Isaac Porto – LGBTI Consultant for Race and Equality in Brazil

Seven Cases of Violence against LGBTI Persons Were Reported in Brazil at the End of April

The alarming numbers of cases of homicides, persecutions, harassment, and discrimination against LGBTI people in Brazil expose the obvious social and political crisis that makes it impossible to guarantee and protect the fundamental rights of historically disadvantaged and unrecognized social groups. From April 18-25, at least five (5) homicides of LGBTI persons occurred in Brazil, in addition to two assassination attempts, all of which were carried out with visible brutality.
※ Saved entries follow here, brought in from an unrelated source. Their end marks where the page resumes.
(* ===== verification/Api.v ===== *)
(** * The API's job service, transactions and outbox

    apps/api/src/db/withTransaction.ts, services/jobService.ts,
    services/statsService.ts, outbox/outboxService.ts, outbox/dispatcher.ts and
    queue/publisher.ts. *)
From S2P Require Import Prelude Json Postgres Amqp Programs Effects.
#[local] Open Scope stdpp_scope.

Section api.
Context `{Pg}.

(** A string as a query parameter. *)
Definition text_param (s : string) : option string := pg_param (Some (JStr s)).

(** ** db/withTransaction.ts *)

Definition withTransaction {T} (fn : async T) : async T :=
  await TxConnect ;;;
  try_finally
    (try_catch
       (await TxBegin ;;;
        let! result := fn in
        await TxCommit ;;;
        Ret result)
       (fun err =>
          await TxRollback ;;;
          Throw err))
    (await TxRelease).

(** ** outbox/outboxService.ts *)

Definition STALE_CLAIM_THRESHOLD_SECONDS : Z := 30.

Definition insertOutboxEvent (jobId : string) : async unit :=
  await (ClientQuery (SInsertOutboxEvent (text_param jobId))).

Definition claimPendingOutboxEvents (batchSize : nat) : async (list OutboxEvent) :=
  await (Query (SClaimPendingEvents batchSize STALE_CLAIM_THRESHOLD_SECONDS)).

Definition markOutboxPublished (id : string) : async unit :=
  await (Query (SMarkOutboxPublished (text_param id))).

Definition markOutboxFailed (id : string) (errorMessage : string) : async unit :=
  await (Query (SMarkOutboxFailed (text_param id) errorMessage)).

(** [Number(result.rows[0]?.count ?? 0)] *)
Definition countPendingOutboxEvents : async Z :=
  let! rows := await (Query SCountPending) in
  Ret (default 0 (head (rows : list Z))).

(** ** services/jobService.ts *)

(** [CreateJobInput], what [createJobSchema] lets through. *)
Record CreateJobInput := mkInput { in_type : string; in_payload : json }.

Definition createJob (input : CreateJobInput) : async Job :=
  withTransaction
    (let! rows := await (ClientQuery (SInsertJob (in_type input) (in_payload input))) in
     match head (rows : list Job) with
     | None => Throw (mk_error "Failed to create job: no row returned from INSERT")
     | Some job =>
         insertOutboxEvent (j_id job) ;;;
         Ret job
     end).

Definition api_getJobById (id : string) : async (option Job) :=
  let! rows := await (Query (SGetJobById (text_param id))) in
  Ret (head (rows : list Job)).

Definition listRecentJobs : async (list RecentJob) := await (Query SListRecentJobs).

Definition claimReplay (id : string) : async (option Job) :=
  withTransaction
    (let! rows := await (ClientQuery (SClaimReplay (text_param id))) in
     match head (rows : list Job) with
     | None => Ret None
     | Some job =>
         insertOutboxEvent (j_id job) ;;;
         Ret (Some job)
     end).

(** ** services/statsService.ts *)

Record JobStats := mkStats {
  totalJobs : Z;
  byStatus : list (string * Z);
  totalReplays : Z;
  totalAttempts : Z;
  pendingOutboxEvents : Z }.

Definition getStats : async JobStats :=
  let! rows := await (Query SStats) in
  match head (rows : list StatsRow) with
  | None => Throw (mk_error "getStats: no row returned from aggregate query")
  | Some row =>
      Ret (mkStats (total_jobs row)
             [ ("QUEUED", queued row); ("PROCESSING", processing row);
               ("COMPLETED", completed row); ("FAILED", failed row);
               ("RETRYING", retrying row); ("DEAD_LETTERED", dead_lettered row) ]
             (total_replays row) (total_attempts row) (pending_outbox_events row))
  end.

(** ** queue/publisher.ts *)

Definition job_created_message (jobId : string) : string :=
  stringify (JObj [("jobId", JStr jobId)]).

Definition publishJobCreated (jobId : string) : async unit :=
  await GetChannel ;;;
  let! published := await (Publish EXCHANGE_NAME ROUTING_KEY
                             (mkMessage (job_created_message jobId) true None)) in
  if published then Ret tt
  else Throw (mk_error "Failed to publish job message: channel buffer full or closed").

(** ** outbox/dispatcher.ts *)

Definition BATCH_SIZE : nat := 10.

(** [e instanceof Error ? e.message : String(e)] *)
Definition nested_message (e : js_err) : string :=
  match e with JsErr _ _ message _ _ => message | JsThrown text => text end.

Definition join (sep : string) (l : list string) : string :=
  match l with [] => "" | x :: r => foldl (fun a y => a +:+ sep +:+ y) x r end.

(** The text recorded in [last_error]. *)
Definition dispatch_error_message (err : js_err) : string :=
  match err with
  | JsErr CAggregate _ _ _ (_ :: _ as errors) => join "; " (nested_message <$> errors)
  | JsErr _ name message _ _ =>
      if String.eqb message "" then
        if String.eqb name "" then js_err_String err else name
      else message
  | JsThrown text => text
  end.

(** One iteration of the loop: [true] when [published] was incremented,
    [false] when [failed] was. *)
Definition dispatch_event (event : OutboxEvent) : async bool :=
  try_catch
    (publishJobCreated (ev_job_id event) ;;;
     markOutboxPublished (ev_id event) ;;;
     Ret true)
    (fun err =>
       markOutboxFailed (ev_id event) (dispatch_error_message err) ;;;
       Ret false).

Fixpoint dispatch_events (claimed : list OutboxEvent) (published failed : Z)
  : async (Z * Z) :=
  match claimed with
  | [] => Ret (published, failed)
  | event :: claimed =>
      let! ok := dispatch_event event in
      if ok then dispatch_events claimed (published + 1) failed
      else dispatch_events claimed published (failed + 1)
  end.

Record DispatchResult := mkDispatch {
  d_attempted : Z; d_published : Z; d_failed : Z }.

Definition dispatchOutboxBatch : async DispatchResult :=
  let! claimed := claimPendingOutboxEvents BATCH_SIZE in
  let! counts := dispatch_events claimed 0 0 in
  Ret (mkDispatch (Z.of_nat (List.length claimed)) counts.1 counts.2).
End api.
Among these cases, at least four of them were of trans women, or travestis. Travesti is a gender identity that exists is some Latin American countries, like Brazil, and that describes people assigned male at birth who take on a feminine gender role and gender expression, sometimes through the use of feminizing body modifications such as hormone replacement therapy, breast implants, and silicone injections.

On April 18, the body of a travesti was found with marks of violence in Fortaleza, capital of Ceará. The police could not identify the victim.
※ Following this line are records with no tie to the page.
(* ===== verification/Transactions.v ===== *)
(** * Transactions: all or nothing

    [withTransaction] of apps/api/src/db/withTransaction.ts, and the two
    operations of apps/api/src/services/jobService.ts that run in it.  A job and
    its outbox event are written together, whatever fails. *)
From S2P Require Import Prelude Json Postgres Amqp Programs Effects Api Lifecycle.
#[local] Open Scope stdpp_scope.

Section transactions.
Context `{Pg} {B : Type} `{Broker B}.
Implicit Types w : world B.

(** The parts of the state that a transaction does not touch. *)
Definition same_rest w w' : Prop :=
  w_broker w' = w_broker w /\ w_unacked w' = w_unacked w /\ w_err_count w' = w_err_count w.

Lemma same_rest_refl w : same_rest w w.
Proof. done. Qed.

Lemma same_rest_trans w1 w2 w3 : same_rest w1 w2 -> same_rest w2 w3 -> same_rest w1 w3.
Proof. unfold same_rest. intros (-> & -> & ->) (-> & -> & ->). done. Qed.

(** [client.query] of a statement. *)
Lemma handle_client_query c s w :
  let '(x, w') := handle c (ClientQuery s) w in
  same_rest w w' /\ w_tx w' = w_tx w /\
  forall a, x = Ok a -> exec c s (w_db w) = Ok (a, w_db w').
Proof.
  unfold handle, effect, same_rest. simpl.
  destruct (ch_fault c) as [[executed e]|]; destruct (exec c s (w_db w)) as [[a d]|e'] eqn:He;
    simpl; try destruct executed; simpl; (split; [done|]); (split; [done|]); intros a' Ha;
    simplify_eq; done.
Qed.

(** ROLLBACK closes the transaction, with the state it started from. *)
Lemma handle_rollback c w :
  let '(x, w') := handle c TxRollback w in
  same_rest w w' /\ w_tx w' = None /\ w_db w' = default (w_db w) (w_tx w).
Proof.
  unfold handle, effect, rolled_back, same_rest.
  destruct (w_tx w) eqn:Ht; destruct (ch_fault c) as [[[] e]|]; simpl; rewrite ?Ht; auto.
Qed.

(** Giving the client back does nothing to its transaction. *)
Lemma handle_release c w :
  let '(x, w') := handle c TxRelease w in
  same_rest w w' /\ w_tx w' = w_tx w /\ w_db w' = w_db w /\ x = Ok tt.
Proof. unfold handle, effect, same_rest. by destruct (ch_fault c) as [[[] e]|]. Qed.

(** The connection, BEGIN outside a transaction, and COMMIT. *)
Lemma handle_open c o w t :
  (o, t) = (TxConnect, w_tx w)
  \/ (w_tx w = None /\ (o, t) = (TxBegin, Some (w_db w))) \/ (o, t) = (TxCommit, None) ->
  let '(x, w') := handle c o w in
  same_rest w w' /\ w_db w' = w_db w /\
  (w_tx w' = t \/ (w_tx w' = w_tx w /\ is_ok x = false)).
Proof.
  unfold handle, effect, same_rest.
  intros [[= -> ->] | [[Ht [= -> ->]] | [= -> ->]]]; simpl; rewrite ?Ht;
    destruct (ch_fault c) as [[[] e]|]; simpl; rewrite ?Ht; auto.
Qed.

Section withTransaction.
Context {T : Type} (G : op -> choice -> Prop) (P : db -> T -> db -> Prop) (w : world B).

(** Nothing written, or everything. *)
Definition all_or_nothing (d : db) : Prop :=
  d = w_db w \/ exists a, P (w_db w) a d.

(** The transaction is closed. *)
Definition tx_done (r : res js_err T) (w' : world B) : Prop :=
  w_tx w' = None /\ same_rest w w' /\
  match r with
  | Ok a => P (w_db w) a (w_db w')
  | Err _ => all_or_nothing (w_db w')
  end.

Lemma wp_release r w2 :
  tx_done r w2 ->
  wp G (await TxRelease) (fun x w3 =>
    match x with Ok _ => tx_done r w3 | Err e => tx_done (Err e) w3 end) w2.
Proof.
  intros (Ht2 & Hr2 & Hres). apply wp_op_last. intros c _.
  pose proof (handle_release c w2) as Hc. destruct (handle c TxRelease w2) as [x w3].
  destruct Hc as (Hr3 & Ht3 & Hd3 & ->). unfold tx_done. rewrite Ht3, Hd3.
  split; [done|]. split; [by eapply same_rest_trans|done].
Qed.

Lemma wp_rollback e w2 :
  same_rest w w2 ->
  w_tx w2 = Some (w_db w) \/ (w_tx w2 = None /\ all_or_nothing (w_db w2)) ->
  wp G (await TxRollback;;; Throw e) tx_done w2.
Proof.
  intros Hr2 Hst. apply wp_op. intros c _.
  pose proof (handle_rollback c w2) as Hc. destruct (handle c TxRollback w2) as [x w3].
  destruct Hc as (Hr3 & Ht3 & Hd3).
  assert (forall e, tx_done (Err e) w3) as Hgoal.
  { intros e'. split; [done|]. split; [by eapply same_rest_trans|]. rewrite Hd3.
    destruct Hst as [->|[-> Hdb]]; [by left|exact Hdb]. }
  destruct x; apply Hgoal.
Qed.

(** [BEGIN; fn; COMMIT], rolled back on any error: the effect of [fn] is
    there when it returns, and there or not, as a whole, when it throws (a
    COMMIT whose answer is lost). *)
Lemma wp_withTransaction (fn : async T) :
  w_tx w = None ->
  (forall w1, w_tx w1 = Some (w_db w) -> w_db w1 = w_db w -> same_rest w w1 ->
     wp G fn (fun r w2 => w_tx w2 = Some (w_db w) /\ same_rest w w2 /\
                forall a, r = Ok a -> P (w_db w) a (w_db w2)) w1) ->
  wp G (withTransaction fn) tx_done w.
Proof.
  intros Ht Hfn. unfold withTransaction. apply wp_op. intros c0 _.
  pose proof (handle_open c0 TxConnect w (w_tx w) (or_introl eq_refl)) as H0'.
  destruct (handle c0 TxConnect w) as [[[]|e] w1]; destruct H0' as (Hr1 & Hd1 & Ht1);
    (assert (w_tx w1 = None) as Ht1' by (rewrite <- Ht; tauto));
    [|split; [done|]; split; [done|by left]].
  apply wp_try_finally. eapply wp_mono with (Q := tx_done); [by apply wp_release|].
  apply wp_try_catch. apply wp_op. intros c1 _.
  pose proof (handle_open c1 TxBegin w1 (Some (w_db w1))
                (or_intror (or_introl (conj Ht1' eq_refl)))) as H1'.
  destruct (handle c1 TxBegin w1) as [[[]|e] w2]; destruct H1' as (Hr2 & Hd2 & Ht2);
    rewrite Hd1 in *; pose proof (same_rest_trans _ _ _ Hr1 Hr2) as Hr2'.
  2: { apply wp_rollback; [done|]. destruct Ht2 as [Ht2|[Ht2 _]]; [by auto|].
       right. split; [congruence|by left]. }
  destruct Ht2 as [Ht2|[_ [=]]].
  apply wp_bind. eapply wp_mono; [|by apply Hfn].
  intros [a|e] w3 (Ht3 & Hr3 & HP); [|by apply wp_rollback; auto].
  specialize (HP a eq_refl). apply wp_op. intros c2 _.
  pose proof (handle_open c2 TxCommit w3 None (or_intror (or_intror eq_refl))) as H2'.
  destruct (handle c2 TxCommit w3) as [[[]|e] w4]; destruct H2' as (Hr4 & Hd4 & Ht4);
    pose proof (same_rest_trans _ _ _ Hr3 Hr4) as Hr4'.
  - destruct Ht4 as [Ht4|[_ [=]]]. split; [done|]. split; [done|]. by rewrite Hd4.
  - apply wp_rollback; [done|]. destruct Ht4 as [Ht4|[Ht4 _]].
    + right. split; [done|]. right. exists a. by rewrite Hd4.
    + left. congruence.
Qed.
End withTransaction.

(** ** createJob *)

(** [gen_random_uuid()] gives canonical uuids. *)
Definition canonical_uuids : op -> choice -> Prop := fun _ c => canonical (ch_uuid c).

(** A new QUEUED job together with its pending outbox event. *)
Definition job_created (input : CreateJobInput) (d : db) (job : Job) (d' : db) : Prop :=
  exists u v t t',
    jobs d !! u = None /\ outbox d !! v = None /\ canonical u /\ canonical v
    /\ job = mkJob u (in_type input) (in_payload input) QUEUED 0 5 None t t 0 0 None None
    /\ d' = mkDb (<[u := job]> (jobs d))
                 (<[v := mkEvent v u t' None None 0 None]> (outbox d)).

Lemma text_param_String s : text_param s = Some s.
Proof. apply pg_param_string. Qed.

Lemma wp_createJob input w :
  w_tx w = None ->
  wp canonical_uuids (createJob input)
    (tx_done (job_created input) w) w.
Proof.
  intros Ht. apply wp_withTransaction; [done|]. intros w1 Ht1 Hd1 Hr1.
  apply wp_op. intros c Hc.
  pose proof (handle_client_query c (SInsertJob (in_type input) (in_payload input)) w1) as Hq.
  destruct (handle _ _ w1) as [[rows|e] w2]; destruct Hq as (Hr2 & Ht2 & Hx);
    [|split; [congruence|]; split; [by eapply same_rest_trans|done]].
  specialize (Hx rows eq_refl). simpl in Hx. unfold insert_job in Hx.
  rewrite Hd1 in Hx. destruct (jobs (w_db w) !! ch_uuid c) eqn:Hu; [done|].
  injection Hx as <- Hdb. cbn [head]. apply wp_op. intros c' Hc'.
  set (job := mkJob _ _ _ _ _ _ _ _ _ _ _ _ _) in *.
  pose proof (handle_client_query c' (SInsertOutboxEvent (text_param (j_id job))) w2) as Hq.
  destruct (handle _ _ w2) as [[x|e] w3]; destruct Hq as (Hr3 & Ht3 & Hx);
    (split; [congruence|]); (split; [by do 2 (eapply same_rest_trans; [eassumption|])|]); [|done].
  intros a [= <-]. specialize (Hx x eq_refl). simpl in Hx. rewrite <- Hdb in Hx.
  unfold insert_outbox_event, id_param in Hx. rewrite text_param_String in Hx.
  cbn [j_id job] in Hx. rewrite Hc in Hx. simpl in Hx. rewrite lookup_insert_eq in Hx.
  destruct (outbox (w_db w) !! ch_uuid c') eqn:Hv; [done|]. injection Hx as _ Hdb3.
  exists (ch_uuid c), (ch_uuid c'), (ch_now c), (ch_now c').
  by repeat split.
Qed.

(** ** claimReplay *)

(** The row of a dead-lettered job goes back to QUEUED, together with a new
    pending outbox event; or there was no such row and nothing changed. *)
Definition job_replayed (id : string) (d : db) (r : option Job) (d' : db) : Prop :=
  match r with
  | None => d' = d /\
      forall u j, uuid_in id = Some u -> jobs d !! u = Some j -> j_status j <> DEAD_LETTERED
  | Some job => exists u v j t t',
      uuid_in id = Some u /\ jobs d !! u = Some j /\ j_status j = DEAD_LETTERED
      /\ j_replay_count j + 1 <= INT4_MAX /\ outbox d !! v = None /\ canonical v
      /\ job = mkJob (j_id j) (j_type j) (j_payload j) QUEUED 0 (j_max_attempts j) None
                 (j_created_at j) t (j_total_attempt_count j) (j_replay_count j + 1)
                 (j_last_dead_lettered_at j) (j_last_dead_letter_reason j)
      /\ d' = mkDb (<[u := job]> (jobs d))
                   (<[v := mkEvent v u t' None None 0 None]> (outbox d))
  end.

Lemma wp_claimReplay id w :
  w_tx w = None -> wf_db (w_db w) ->
  wp canonical_uuids (claimReplay id)
    (tx_done (job_replayed id) w) w.
Proof.
  intros Ht Hwf. apply wp_withTransaction; [done|]. intros w1 Ht1 Hd1 Hr1.
  apply wp_op. intros c Hc.
  pose proof (handle_client_query c (SClaimReplay (text_param id)) w1) as Hq.
  destruct (handle _ _ w1) as [[rows|e] w2]; destruct Hq as (Hr2 & Ht2 & Hx);
    [|split; [congruence|]; split; [by eapply same_rest_trans|done]].
  specialize (Hx rows eq_refl). simpl in Hx. rewrite Hd1 in Hx. unfold update_claim_replay in Hx.
  destruct (update_job_cases _ _ _ _ _ _ Hx)
    as [[-> Hdb] | (s & u & j & j' & Hs & Hu & Hj & Hw & Hset & -> & Hdb)].
  - cbn [head]. split; [congruence|]. split; [by eapply same_rest_trans|].
    intros a [= <-]. split; [done|]. intros u j Hu Hj Hst.
    destruct (update_job_none _ _ _ _ _ id u Hx) as [_ Hnone]; [apply text_param_String|done|].
    specialize (Hnone j Hj). unfold has_status in Hnone.
    by rewrite bool_decide_eq_false in Hnone.
  - cbn [head]. rewrite text_param_String in Hs. injection Hs as <-.
    apply bind_Some in Hset as (replays & Hr & Hset). apply int4_succ_Some in Hr as [-> Hle].
    injection Hset as Hj'.
    pose proof (wf_jobs _ Hwf u j Hj) as [Hid Hcan _ _ _ _].
    apply wp_op. intros c' Hc'.
    pose proof (handle_client_query c' (SInsertOutboxEvent (text_param (j_id j'))) w2) as Hq.
    destruct (handle _ _ w2) as [[x|e] w3]; destruct Hq as (Hr3 & Ht3 & Hx3);
      (split; [congruence|]); (split; [by do 2 (eapply same_rest_trans; [eassumption|])|]); [|done].
    intros a [= <-]. specialize (Hx3 x eq_refl). simpl in Hx3. rewrite Hdb in Hx3.
    unfold insert_outbox_event, id_param in Hx3. rewrite text_param_String in Hx3.
    assert (j_id j' = u) as Hid' by (rewrite <- Hj'; done).
    rewrite Hid', Hcan in Hx3. simpl in Hx3. rewrite lookup_insert_eq in Hx3.
    destruct (outbox (w_db w) !! ch_uuid c') eqn:Hv; [done|]. injection Hx3 as _ Hdb3.
    exists u, (ch_uuid c'), j, (ch_now c), (ch_now c').
    unfold has_status in Hw. apply bool_decide_eq_true in Hw.
    by repeat split.
Qed.

(** ** What the two operations keep *)

Lemma insert_pair (d : db) u v job t' :
  wf_db d -> canonical u -> canonical v -> outbox d !! v = None ->
  job_row_ok u job -> wf_db (mkDb (<[u := job]> (jobs d))
                        (<[v := mkEvent v u t' None None 0 None]> (outbox d))).
Proof.
  intros [Hj He] Hu Hv Hv' Hrow. split; simpl.
  - by apply map_Forall_insert_2.
  - assert (forall k e, event_row_ok d k e -> event_row_ok
      (mkDb (<[u := job]> (jobs d)) (<[v := mkEvent v u t' None None 0 None]> (outbox d))) k e)
      as Hmono.
    { intros k e [? ? [j Hk] ?]. split; try done. simpl.
      destruct (decide (u = ev_job_id e)) as [<-|Hne];
        [rewrite lookup_insert_eq|rewrite lookup_insert_ne by done]; by eexists. }
    apply map_Forall_insert_2; [|by intros k e Hk; apply Hmono, He].
    split; simpl; try done. by rewrite lookup_insert_eq.
Qed.

Lemma insert_outbox_evolves d m v e :
  outbox d !! v = None -> outbox_evolves d (mkDb m (<[v := e]> (outbox d))).
Proof.
  intros Hv k e' Hk. exists e'. simpl. rewrite lookup_insert_ne by congruence.
  split; [done|apply event_evolves_refl].
Qed.

Lemma job_created_keeps input d job d' :
  wf_db d -> job_created input d job d' ->
  wf_db d' /\ db_evolves d d' /\ outbox_evolves d d'.
Proof.
  intros Hwf (u & v & t & t' & Hu & Hv & Hcu & Hcv & -> & ->).
  split; [by apply insert_pair|]. split; [|by apply insert_outbox_evolves].
  intros k j Hk. exists j. simpl. rewrite lookup_insert_ne by congruence.
  split; [done|apply rtc_refl].
Qed.

Lemma job_replayed_keeps id d r d' :
  wf_db d -> job_replayed id d r d' ->
  wf_db d' /\ db_evolves d d' /\ outbox_evolves d d'.
Proof.
  destruct r as [job|]; simpl.
  2: { intros Hwf [-> _]. split; [done|]. split; [done|by apply outbox_evolves_same]. }
  intros Hwf (u & v & j & t & t' & _ & Hj & Hst & Hle & Hv & Hcv & -> & ->).
  pose proof (wf_jobs _ Hwf u j Hj) as [Hid Hcan Hatt Htot Hrep Hhis].
  split; [apply insert_pair; try done; split; simpl; try done; lia|].
  split; [|by apply insert_outbox_evolves].
  intros k j' Hk. simpl. destruct (decide (u = k)) as [<-|Hne].
  - rewrite lookup_insert_eq. eexists. split; [done|]. rewrite Hj in Hk. injection Hk as <-.
    apply rtc_once. unfold legal_step. by rewrite Hst.
  - rewrite lookup_insert_ne by done. exists j'. split; [done|apply rtc_refl].
Qed.
End transactions.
On April 19, a travesti was shot in Foz do Iguaçu, in the state of Paraná. Through a video, it is evident that she had to walk in the street to get help at the Mobile Emergency Response Service (SAMU). She was shot by two men who were on a motorcycle. The men ran away soon after.

On April 21, a person named Bruneide was also shot in the city of Porto Velho, in Rondônia, by two men on a motorcycle. After the shots, both of them ran away. From the news reports, it is not clear how Bruneide self-identified.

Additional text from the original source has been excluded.